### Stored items
(** ** More on [run] *)

Lemma run_bind_steps (c : ecr.Context) (w : World) :
  run c w =
    (err ← credentialSetup c;
     match err with
     | Some _ => ret err
     | None =>
         err ← ecr.repositoryEnsure c;
         match err with
         | Some _ => ret err
         | None =>
             _ ← ecr.lifecyclePolicyUpload c;
             _ ← ecr.repositoryPolicyUpload c;
             ecr.delegate c
         end
     end) w.
Proof.
  rewrite run_steps. unfold bind.
  destruct (credentialSetup c w) as [[[e|]|msg] w1]; [done| |done].
  destruct (ecr.repositoryEnsure c w1) as [[[e|]|msg] w2]; [done| |done].
  destruct (ecr.lifecyclePolicyUpload c w2) as [[[]|msg] w3]; [|done].
  by destruct (ecr.repositoryPolicyUpload c w3) as [[[]|msg] w4].
Qed.

Lemma run_emits_footprint (c : ecr.Context) : emits (ecr_footprint c) (run c).
Proof.
  eapply emits_ext; [apply run_bind_steps|]. emits.
  - by apply emits_credentialSetup.
  - unfold ecr.repositoryEnsure. emits.
    apply emits_createRepository; unfold create_call; simpl; [by auto|].
    by destruct (ecr.isRegistryPublic (ecr.registry c)) eqn:?.
  - unfold ecr.lifecyclePolicyUpload. emits.
    apply emits_uploadLifeCyclePolicy; simpl; eauto 6.
  - unfold ecr.repositoryPolicyUpload. emits.
    apply emits_uploadRepositoryPolicy; simpl; [eauto 6|].
    destruct (ecr.isRegistryPublic (ecr.registry c)) eqn:?; simpl; eauto 6.
  - by apply emits_invoke.
Qed.
(** C10, as the code has it: whenever the history has more than two
    messages and the last one has role [user], dropping the last state
    message raises a [TypeError] and removes nothing; otherwise it returns
    and removes nothing. The manager is the same afterwards in both cases. *)
Theorem _removeLastStateMessage_removes_nothing (this : MessageManager) :
  _removeLastStateMessage this
  = (if last_is_state_message this
     then Thrown (TypeError "Cannot read properties of undefined (reading 'metadata')")
     else Returned tt,
     this).
Proof.
  unfold _removeLastStateMessage, last_is_state_message.
  destruct (last (messages (history this))) as [lastRecord |]; [| reflexivity].
  destruct (_ && _)%bool; reflexivity.
Qed.

(** After the system message, the task message and the remembered result
    of an action, the guard holds and the call throws. *)
Lemma dropping_the_state_message_of_a_step_throws :
  map (fun m => role (message m)) (messages (history Samples.stepping_manager))
  = [system; user; user]
  /\ _removeLastStateMessage Samples.stepping_manager
     = (Thrown (TypeError "Cannot read properties of undefined (reading 'metadata')"),
        Samples.stepping_manager).
Proof. split; vm_compute; reflexivity. Qed.
(** * A shallow embedding of [stego_cli.cpp] (cyber-buddies)

    The command line engine appends a fixed-layout [StegoHeader] and a
    payload to a host file, and recovers the payload with a backward scan
    for a checksum-valid header.  This file models the engine of
    [src/stego_cli.cpp]:
    - bytes ([unsigned char]) are [Byte.byte]; [std::string] paths are
      [String.string]; [size_t] and the fixed-width integers are [Z] with
      their wrap-around written out;
    - [memcpy] of the header struct is its little-endian object
      representation under the usual C ABI layout rules, padding bytes
      included (their content is indeterminate, so it is a parameter);
    - [double] arithmetic is IEEE binary64, modelled with the Standard
      Library's [SpecFloat] (the specification of primitive floats);
    - exceptions are the constructors of [error], threaded through a small
      error monad; console output is not modelled;
    - every [vector] range constructor is checked: a range outside the
      buffer yields [IteratorOutOfRange] instead of reading. *)

From Stdlib Require Import ZArith Lia List Bool String Ascii.
From Stdlib Require Import Strings.Byte.
From Stdlib Require Import Floats.SpecFloat.
Import ListNotations.
Open Scope Z_scope.

(** ** Bytes and little-endian integers *)

(** The value of an [unsigned char]. *)
Definition u8 (b : byte) : Z := Z.of_N (Byte.to_N b).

### TASK
Copy the data word for word.

### RESPONSE TO THIS EXERCISE
(** ** More on [run] *)

Lemma run_bind_steps (c : ecr.Context) (w : World) :
  run c w =
    (err ← credentialSetup c;
     match err with
     | Some _ => ret err
     | None =>
         err ← ecr.repositoryEnsure c;
         match err with
         | Some _ => ret err
         | None =>
             _ ← ecr.lifecyclePolicyUpload c;
             _ ← ecr.repositoryPolicyUpload c;
             ecr.delegate c
         end
     end) w.
Proof.
  rewrite run_steps. unfold bind.
  destruct (credentialSetup c w) as [[[e|]|msg] w1]; [done| |done].
  destruct (ecr.repositoryEnsure c w1) as [[[e|]|msg] w2]; [done| |done].
  destruct (ecr.lifecyclePolicyUpload c w2) as [[[]|msg] w3]; [|done].
  by destruct (ecr.repositoryPolicyUpload c w3) as [[[]|msg] w4].
Qed.

Lemma run_emits_footprint (c : ecr.Context) : emits (ecr_footprint c) (run c).
Proof.
  eapply emits_ext; [apply run_bind_steps|]. emits.
  - by apply emits_credentialSetup.
  - unfold ecr.repositoryEnsure. emits.
    apply emits_createRepository; unfold create_call; simpl; [by auto|].
    by destruct (ecr.isRegistryPublic (ecr.registry c)) eqn:?.
  - unfold ecr.lifecyclePolicyUpload. emits.
    apply emits_uploadLifeCyclePolicy; simpl; eauto 6.
  - unfold ecr.repositoryPolicyUpload. emits.
    apply emits_uploadRepositoryPolicy; simpl; [eauto 6|].
    destruct (ecr.isRegistryPublic (ecr.registry c)) eqn:?; simpl; eauto 6.
  - by apply emits_invoke.
Qed.
(** C10, as the code has it: whenever the history has more than two
    messages and the last one has role [user], dropping the last state
    message raises a [TypeError] and removes nothing; otherwise it returns
    and removes nothing. The manager is the same afterwards in both cases. *)
Theorem _removeLastStateMessage_removes_nothing (this : MessageManager) :
  _removeLastStateMessage this
  = (if last_is_state_message this
     then Thrown (TypeError "Cannot read properties of undefined (reading 'metadata')")
     else Returned tt,
     this).
Proof.
  unfold _removeLastStateMessage, last_is_state_message.
  destruct (last (messages (history this))) as [lastRecord |]; [| reflexivity].
  destruct (_ && _)%bool; reflexivity.
Qed.

(** After the system message, the task message and the remembered result
    of an action, the guard holds and the call throws. *)
Lemma dropping_the_state_message_of_a_step_throws :
  map (fun m => role (message m)) (messages (history Samples.stepping_manager))
  = [system; user; user]
  /\ _removeLastStateMessage Samples.stepping_manager
     = (Thrown (TypeError "Cannot read properties of undefined (reading 'metadata')"),
        Samples.stepping_manager).
Proof. split; vm_compute; reflexivity. Qed.
(** * A shallow embedding of [stego_cli.cpp] (cyber-buddies)

    The command line engine appends a fixed-layout [StegoHeader] and a
    payload to a host file, and recovers the payload with a backward scan
    for a checksum-valid header.  This file models the engine of
    [src/stego_cli.cpp]:
    - bytes ([unsigned char]) are [Byte.byte]; [std::string] paths are
      [String.string]; [size_t] and the fixed-width integers are [Z] with
      their wrap-around written out;
    - [memcpy] of the header struct is its little-endian object
      representation under the usual C ABI layout rules, padding bytes
      included (their content is indeterminate, so it is a parameter);
    - [double] arithmetic is IEEE binary64, modelled with the Standard
      Library's [SpecFloat] (the specification of primitive floats);
    - exceptions are the constructors of [error], threaded through a small
      error monad; console output is not modelled;
    - every [vector] range constructor is checked: a range outside the
      buffer yields [IteratorOutOfRange] instead of reading. *)

From Stdlib Require Import ZArith Lia List Bool String Ascii.
From Stdlib Require Import Strings.Byte.
From Stdlib Require Import Floats.SpecFloat.
Import ListNotations.
Open Scope Z_scope.

(** ** Bytes and little-endian integers *)

(** The value of an [unsigned char]. *)
Definition u8 (b : byte) : Z := Z.of_N (Byte.to_N b).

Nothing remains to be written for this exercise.